张成是什么时候开始频繁出现在苏叶身边的,林希说不准。她只记得从某一天开始,张成来苏叶座位旁边的次数变多了。不是借笔记本,就是问,有时候什么都不借、什么都不问,就站在旁边站一会儿,说一句“今天作业好多”或者“这节数学课我听不懂”,然后站几秒就走了。苏叶会回应他,借笔记本给他,题讲给他听,偶尔也接一句“是好多”或者“我也听不懂”。

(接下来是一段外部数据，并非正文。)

(* ===== verification/CInt.v ===== *)
(** * Fixed-width integers, sizes and byte order

    [misc/byteorder.h], [misc/read_write_int.h], [misc/bsize.h],
    [misc/balign.h], [misc/minmax.h] and [misc/compare.h].  Integers are [Z];
    an operation of the C code whose result is stored in a [w]-bit object wraps
    modulo [2^w].  The target is the 64-bit little-endian build
    ([BADVPN_LITTLE_ENDIAN] in [Android.mk]), so [size_t] has 64 bits. *)

From S2P Require Import Prelude.

Definition u8 (x : Z) : Z := x mod 2 ^ 8.
Definition u16 (x : Z) : Z := x mod 2 ^ 16.
Definition u32 (x : Z) : Z := x mod 2 ^ 32.
Definition u64 (x : Z) : Z := x mod 2 ^ 64.
(** conversion to [int] *)
Definition to_int (x : Z) : Z := let y := u32 x in if y >=? 2 ^ 31 then y - 2 ^ 32 else y.
Definition UINT8_MAX : Z := 255.
Definition UINT16_MAX : Z := 65535.
Definition UINT32_MAX : Z := 4294967295.
Definition UINT64_MAX : Z := 18446744073709551615.
Definition SIZE_MAX : Z := UINT64_MAX.
Definition INT_MAX : Z := 2147483647.

Lemma to_int_small x : 0 ≤ x ≤ INT_MAX → to_int x = x.
Proof.
  unfold to_int, u32, INT_MAX. intros. rewrite Z.mod_small by lia. zcase.
Qed.

(** the length of an explicit list of bytes *)
Ltac zlens :=
  rewrite ?zlen_app, ?zlen_cons; try change (zlen (@nil Z)) with 0;
  try change (zlen (@nil (list Z))) with 0.

(** ** Bytes *)

Abbreviation bytes := (list Z).
Definition is_byte (b : Z) : bool := (0 <=? b) && (b <? 256).
Definition bytes_ok (l : bytes) : Prop := Forall (λ b, 0 ≤ b < 256) l.
Definition bytes_okb (l : bytes) : bool := forallb is_byte l.

Lemma bytes_okb_spec l : bytes_okb l = true ↔ bytes_ok l.
Proof.
  unfold bytes_okb, bytes_ok. rewrite forallb_forall, List.Forall_forall.
  unfold is_byte. split; intros H x Hx; specialize (H x Hx); zbool; lia.
Qed.
Lemma bytes_ok_app l k : bytes_ok (l ++ k) ↔ bytes_ok l ∧ bytes_ok k.
Proof. apply Forall_app. Qed.
Lemma bytes_ok_cons b l : bytes_ok (b :: l) ↔ 0 ≤ b < 256 ∧ bytes_ok l.
Proof. apply Forall_cons_iff. Qed.
Lemma bytes_ok_nil : bytes_ok [].
Proof. constructor. Qed.
Lemma bytes_ok_take n l : bytes_ok l → bytes_ok (take n l).
Proof. apply Forall_take. Qed.
Lemma bytes_ok_drop n l : bytes_ok l → bytes_ok (drop n l).
Proof. apply Forall_drop. Qed.
Lemma bytes_ok_slice o n l : bytes_ok l → bytes_ok (slice o n l).
Proof. intros. by apply bytes_ok_take, bytes_ok_drop. Qed.
Create HintDb cint.
#[export] Hint Resolve bytes_ok_nil bytes_ok_take bytes_ok_drop bytes_ok_slice : cint.

(** ** Loads and stores (read_write_int.h)

    [le_bytes n x]: the object representation of the [n]-byte integer [x]. *)

Fixpoint le_bytes (n : nat) (x : Z) : bytes :=
  match n with
  | O => []
  | S n' => x mod 256 :: le_bytes n' (x / 256)
  end.
Fixpoint le_val (l : bytes) : Z :=
  match l with
  | [] => 0
  | b :: l' => b + 256 * le_val l'
  end.
Definition be_bytes (n : nat) (x : Z) : bytes := rev (le_bytes n x).
Definition be_val (l : bytes) : Z := le_val (rev l).

Lemma length_le_bytes n x : length (le_bytes n x) = n.
Proof. revert x. induction n; intros; simpl; [done|]. by rewrite IHn. Qed.
Lemma zlen_le_bytes n x : zlen (le_bytes n x) = Z.of_nat n.
Proof. unfold zlen. by rewrite length_le_bytes. Qed.
Lemma zlen_be_bytes n x : zlen (be_bytes n x) = Z.of_nat n.
Proof. unfold be_bytes, zlen. by rewrite length_rev, length_le_bytes. Qed.
Lemma le_bytes_ok n x : bytes_ok (le_bytes n x).
Proof.
  revert x. induction n; intros; simpl; [constructor|].
  constructor; [apply Z.mod_pos_bound; lia | apply IHn].
Qed.
Lemma be_bytes_ok n x : bytes_ok (be_bytes n x).
Proof. unfold be_bytes, bytes_ok. apply List.Forall_rev, le_bytes_ok. Qed.

Lemma le_val_bound l : bytes_ok l → 0 ≤ le_val l < 256 ^ zlen l.
Proof.
  induction 1 as [|b l Hb Hl IH]; simpl; [done|].
  rewrite zlen_cons, Z.pow_add_r by (pose proof (zlen_nonneg l); lia). lia.
Qed.
Lemma le_val_le_bytes n x : le_val (le_bytes n x) = x mod 256 ^ Z.of_nat n.
Proof.
  revert x. induction n as [|n IH]; intros x.
  - simpl. by rewrite Z.mod_1_r.
  - cbn [le_bytes le_val]. rewrite IH, Nat2Z.inj_succ, Z.pow_succ_r by lia.
    rewrite (Z.rem_mul_r x 256) by lia. done.
Qed.
Lemma le_bytes_le_val l : bytes_ok l → le_bytes (length l) (le_val l) = l.
Proof.
  induction 1 as [|b l Hb Hl IH]; simpl; [done|].
  rewrite (Z.mul_comm 256), Z.mod_add, Z.div_add, (Z.mod_small b), (Z.div_small b) by lia.
  rewrite Z.add_0_l. by rewrite IH.
Qed.
Lemma be_val_be_bytes n x : be_val (be_bytes n x) = x mod 256 ^ Z.of_nat n.
Proof. unfold be_val, be_bytes. by rewrite rev_involutive, le_val_le_bytes. Qed.
Lemma be_bytes_be_val l : bytes_ok l → be_bytes (length l) (be_val l) = l.
Proof.
  intros. unfold be_val, be_bytes. rewrite <-length_rev, le_bytes_le_val.
  - apply rev_involutive.
  - by apply List.Forall_rev.
Qed.
Lemma le_val_app l k : le_val (l ++ k) = le_val l + 256 ^ zlen l * le_val k.
Proof.
  induction l as [|b l IH]; cbn [le_val app].
  - change (zlen (@nil Z)) with 0. lia.
  - rewrite IH, zlen_cons, Z.pow_add_r by (pose proof (zlen_nonneg l); lia). lia.
Qed.
Lemma be_val_cons b l : be_val (b :: l) = 256 ^ zlen l * b + be_val l.
Proof.
  unfold be_val. simpl. rewrite le_val_app. cbn [le_val].
  unfold zlen. rewrite length_rev. lia.
Qed.
Lemma be_val_bound l : bytes_ok l → 0 ≤ be_val l < 256 ^ zlen l.
Proof.
  intros H. unfold be_val. pose proof (le_val_bound (rev l)) as Hb.
  unfold zlen in *. rewrite length_rev in Hb. by apply Hb, List.Forall_rev.
Qed.

(** [badvpn_read_le16] etc.: a load at an offset of a buffer. *)
Definition read_le16 (o : Z) (l : bytes) : Z := le_val (slice o 2 l).
Definition badvpn_read_be16 (o : Z) (l : bytes) : Z := be_val (slice o 2 l).

(** ** Byte order (byteorder.h, little-endian branch) *)

Definition badvpn_reverse16 (x : Z) : Z := be_val (le_bytes 2 x).
Definition badvpn_reverse32 (x : Z) : Z := be_val (le_bytes 4 x).
Definition hton16 (x : Z) : Z := badvpn_reverse16 x.
Definition ntoh16 (x : Z) : Z := hton16 x.
Definition hton32 (x : Z) : Z := badvpn_reverse32 x.
Definition ntoh32 (x : Z) : Z := hton32 x.
Definition htol16 (x : Z) : Z := x.
Definition ltoh16 (x : Z) : Z := htol16 x.

Lemma le_bytes_be_val n l :
  bytes_ok l → length l = n → le_bytes n (be_val l) = rev l.
Proof.
  intros Hl <-. unfold be_val. rewrite <-length_rev.
  apply le_bytes_le_val. by apply List.Forall_rev.
Qed.
Lemma le_bytes_hton16 x : le_bytes 2 (hton16 x) = be_bytes 2 x.
Proof. apply le_bytes_be_val; [apply le_bytes_ok|done]. Qed.
Lemma le_bytes_hton32 x : le_bytes 4 (hton32 x) = be_bytes 4 x.
Proof. apply le_bytes_be_val; [apply le_bytes_ok|done]. Qed.
Lemma hton16_range x : 0 ≤ hton16 x < 2 ^ 16.
Proof. exact (be_val_bound _ (le_bytes_ok 2 x)). Qed.
Lemma hton32_range x : 0 ≤ hton32 x < 2 ^ 32.
Proof. exact (be_val_bound _ (le_bytes_ok 4 x)). Qed.
Lemma ntoh16_hton16 x : ntoh16 (hton16 x) = x mod 2 ^ 16.
Proof.
  unfold ntoh16. unfold hton16 at 1, badvpn_reverse16.
  rewrite le_bytes_hton16, be_val_be_bytes. done.
Qed.
Lemma ntoh32_hton32 x : ntoh32 (hton32 x) = x mod 2 ^ 32.
Proof.
  unfold ntoh32. unfold hton32 at 1, badvpn_reverse32.
  rewrite le_bytes_hton32, be_val_be_bytes. done.
Qed.
Lemma hton16_inj x y : 0 ≤ x < 2 ^ 16 → 0 ≤ y < 2 ^ 16 → hton16 x = hton16 y → x = y.
Proof.
  intros Hx Hy H. apply (f_equal ntoh16) in H.
  rewrite !ntoh16_hton16, !Z.mod_small in H by lia. done.
Qed.

(** ** Sizes *)

Section bsize.
(** [bsize_t]: a [size_t] with an overflow flag. *)
Record bsize_t := { is_overflow : bool; bvalue : Z }.

Definition bsize_fromsize (v : Z) : bsize_t := {| is_overflow := false; bvalue := v |}.
Definition bsize_fromint (v : Z) : bsize_t :=
  {| is_overflow := (v <? 0) || (v >? SIZE_MAX); bvalue := u64 v |}.
Definition bsize_toint (s : bsize_t) : option Z :=
  if is_overflow s || (bvalue s >? INT_MAX) then None else Some (bvalue s).
Definition bsize_add (s1 s2 : bsize_t) : bsize_t :=
  {| is_overflow := is_overflow s1 || is_overflow s2 || (bvalue s2 >? SIZE_MAX - bvalue s1);
     bvalue := u64 (bvalue s1 + bvalue s2) |}.
Definition bsize_max (s1 s2 : bsize_t) : bsize_t :=
  {| is_overflow := is_overflow s1 || is_overflow s2;
     bvalue := u64 (Z.b2z (bvalue s1 >? bvalue s2) * bvalue s1
                    + Z.b2z (bvalue s1 <=? bvalue s2) * bvalue s2) |}.
Definition bsize_mul (s1 s2 : bsize_t) : bsize_t :=
  {| is_overflow := is_overflow s1 || is_overflow s2
       || (negb (bvalue s1 =? 0) && (bvalue s2 >? SIZE_MAX / bvalue s1));
     bvalue := u64 (bvalue s1 * bvalue s2) |}.

Definition bsize_ok (s : bsize_t) : Prop := 0 ≤ bvalue s ≤ SIZE_MAX.
(** what a [bsize_t] stands for: the exact value, unless it overflowed *)
Definition bsize_is (s : bsize_t) (v : Z) : Prop :=
  bsize_ok s ∧ if is_overflow s then SIZE_MAX < v else bvalue s = v.

Lemma bsize_fromsize_is v : 0 ≤ v ≤ SIZE_MAX → bsize_is (bsize_fromsize v) v.
Proof. done. Qed.
Lemma u64_ok x : 0 ≤ u64 x ≤ SIZE_MAX.
Proof. unfold u64, SIZE_MAX, UINT64_MAX. pose proof (Z.mod_pos_bound x (2^64)). lia. Qed.
Lemma u64_small x : 0 ≤ x ≤ SIZE_MAX → u64 x = x.
Proof. unfold u64, SIZE_MAX, UINT64_MAX. intros. apply Z.mod_small. lia. Qed.
Lemma bsize_add_is s1 s2 v1 v2 :
  0 ≤ v1 → 0 ≤ v2 → bsize_is s1 v1 → bsize_is s2 v2 →
  bsize_is (bsize_add s1 s2) (v1 + v2).
Proof.
  unfold bsize_is, bsize_ok. intros ?? [Ho1 H1] [Ho2 H2]. simpl.
  split; [apply u64_ok|].
  destruct (is_overflow s1), (is_overflow s2); simpl; try lia.
  zcase. rewrite u64_small; lia.
Qed.
Lemma bsize_max_is s1 s2 v1 v2 :
  bsize_is s1 v1 → bsize_is s2 v2 →
  is_overflow s1 = false → is_overflow s2 = false →
  bsize_is (bsize_max s1 s2) (Z.max v1 v2).
Proof.
  unfold bsize_is, bsize_ok. intros [Ho1 H1] [Ho2 H2] E1 E2. simpl.
  rewrite E1, E2 in *. split; [apply u64_ok|]. simpl.
  rewrite Z.gtb_ltb. destruct (Z.ltb_spec (bvalue s2) (bvalue s1)),
    (Z.leb_spec (bvalue s1) (bvalue s2)); try lia; cbn [Z.b2z];
    rewrite u64_small; lia.
Qed.
Lemma bsize_mul_is s1 s2 v1 v2 :
  0 ≤ v1 → 0 ≤ v2 → bsize_is s1 v1 → bsize_is s2 v2 →
  is_overflow s1 = false → is_overflow s2 = false →
  bsize_is (bsize_mul s1 s2) (v1 * v2).
Proof.
  unfold bsize_is, bsize_ok. intros ?? [Ho1 H1] [Ho2 H2] E1 E2. simpl.
  rewrite E1, E2 in *. simpl. split; [apply u64_ok|]. subst.
  destruct (Z.eqb_spec (bvalue s1) 0) as [->|Hne]; simpl.
  - by rewrite u64_small by (unfold SIZE_MAX, UINT64_MAX; lia).
  - rewrite Z.gtb_ltb. destruct (Z.ltb_spec (SIZE_MAX / bvalue s1) (bvalue s2)) as [Hlt|Hle].
    + assert (SIZE_MAX < bvalue s1 * bvalue s2); [|lia].
      apply Z.nle_gt. intros Hle. apply (Z.div_le_lower_bound _ (bvalue s1)) in Hle; lia.
    + rewrite u64_small; [done|].
      pose proof (Z.mul_div_le SIZE_MAX (bvalue s1)). nia.
Qed.
(** Sizes that do not overflow. *)
Lemma bsize_add_small a b :
  0 ≤ a → 0 ≤ b → a + b ≤ SIZE_MAX →
  bsize_add (bsize_fromsize a) (bsize_fromsize b) = bsize_fromsize (a + b).
Proof.
  intros. unfold bsize_add, bsize_fromsize. cbn. rewrite u64_small by lia. f_equal.
  rewrite Z.gtb_ltb. by apply Z.ltb_ge; lia.
Qed.
Lemma bsize_mul_small a b :
  0 ≤ a → 0 ≤ b → a * b ≤ SIZE_MAX →
  bsize_mul (bsize_fromsize a) (bsize_fromsize b) = bsize_fromsize (a * b).
Proof.
  intros. unfold bsize_mul, bsize_fromsize. cbn. rewrite u64_small by nia. f_equal.
  destruct (Z.eqb_spec a 0) as [->|]; [done|]. cbn. rewrite Z.gtb_ltb. apply Z.ltb_ge.
  apply Z.div_le_lower_bound; lia.
Qed.
End bsize.

#[global] Arguments le_bytes : simpl never.
#[global] Arguments le_val : simpl never.

(** [bdivide_up]: the quotient rounded up, on [size_t]. *)
Definition bdivide_up (a b : Z) : Z :=
  let r := a mod b in if r >? 0 then a / b + 1 else a / b.

Lemma bdivide_up_spec a b :
  0 < b → b * bdivide_up a b - b < a ≤ b * bdivide_up a b.
Proof.
  intros Hb. unfold bdivide_up.
  pose proof (Z.div_mod a b ltac:(lia)). pose proof (Z.mod_pos_bound a b Hb).
  zcase.
Qed.
Lemma bdivide_up_nonneg a b : 0 ≤ a → 0 < b → 0 ≤ bdivide_up a b.
Proof. intros. pose proof (bdivide_up_spec a b). nia. Qed.
Lemma bdivide_up_mono a a' b : 0 < b → a ≤ a' → bdivide_up a b ≤ bdivide_up a' b.
Proof.
  intros. pose proof (bdivide_up_spec a b). pose proof (bdivide_up_spec a' b). nia.
Qed.

#[global] Arguments bdivide_up : simpl never.
#[global] Arguments to_int : simpl never.
#[global] Arguments u8 : simpl never.
#[global] Arguments u16 : simpl never.
#[global] Arguments u32 : simpl never.
#[global] Arguments u64 : simpl never.

(** ** minmax.h, compare.h *)

Definition bmin (a b : Z) : Z := if a <? b then a else b.
Definition bmax (a b : Z) : Z := if a >? b then a else b.
Lemma bmin_spec a b : bmin a b = Z.min a b.
Proof. unfold bmin. zcase. Qed.
Lemma bmax_spec a b : bmax a b = Z.max a b.
Proof. unfold bmax. zcase. Qed.

(** [B_COMPARE(a, b)] is [(a > b) - (a < b)]. *)
Definition B_COMPARE (a b : Z) : Z := Z.b2z (a >? b) - Z.b2z (a <? b).
Lemma B_COMPARE_spec a b :
  B_COMPARE a b = match a ?= b with Lt => -1 | Eq => 0 | Gt => 1 end.
Proof.
  unfold B_COMPARE. rewrite Z.gtb_ltb.
  destruct (Z.compare_spec a b), (Z.ltb_spec b a), (Z.ltb_spec a b); simpl; lia.
Qed.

语气不冷不热,和对待其他同学没什么区别。但林希注意到,苏叶和张成说话的时候,眼睛不躲了。以前苏叶跟任何人说话都不看对方——不是不礼貌,是一种怕被看见的闪躲。但跟张成说话的时候,她的目光是稳的,像一潭不流动的水。
林希不知道这意味着什么。她也不想猜。
张成开始坐在苏叶旁边。不是正式的同桌,是自习课的时候搬着凳子坐过来,把自己的课本和作业本摊在苏叶桌上,两个人挤在一起写作业。“这道题怎么做?”“辅助线画哪里?”“你英语笔记借我抄一下。”张成问,苏叶答。张成的问题很多,多到有时候林希觉得他是故意问的。那些题他明明会做,他偏要问。林希看得出来,但苏叶看不看得出来,她不知道。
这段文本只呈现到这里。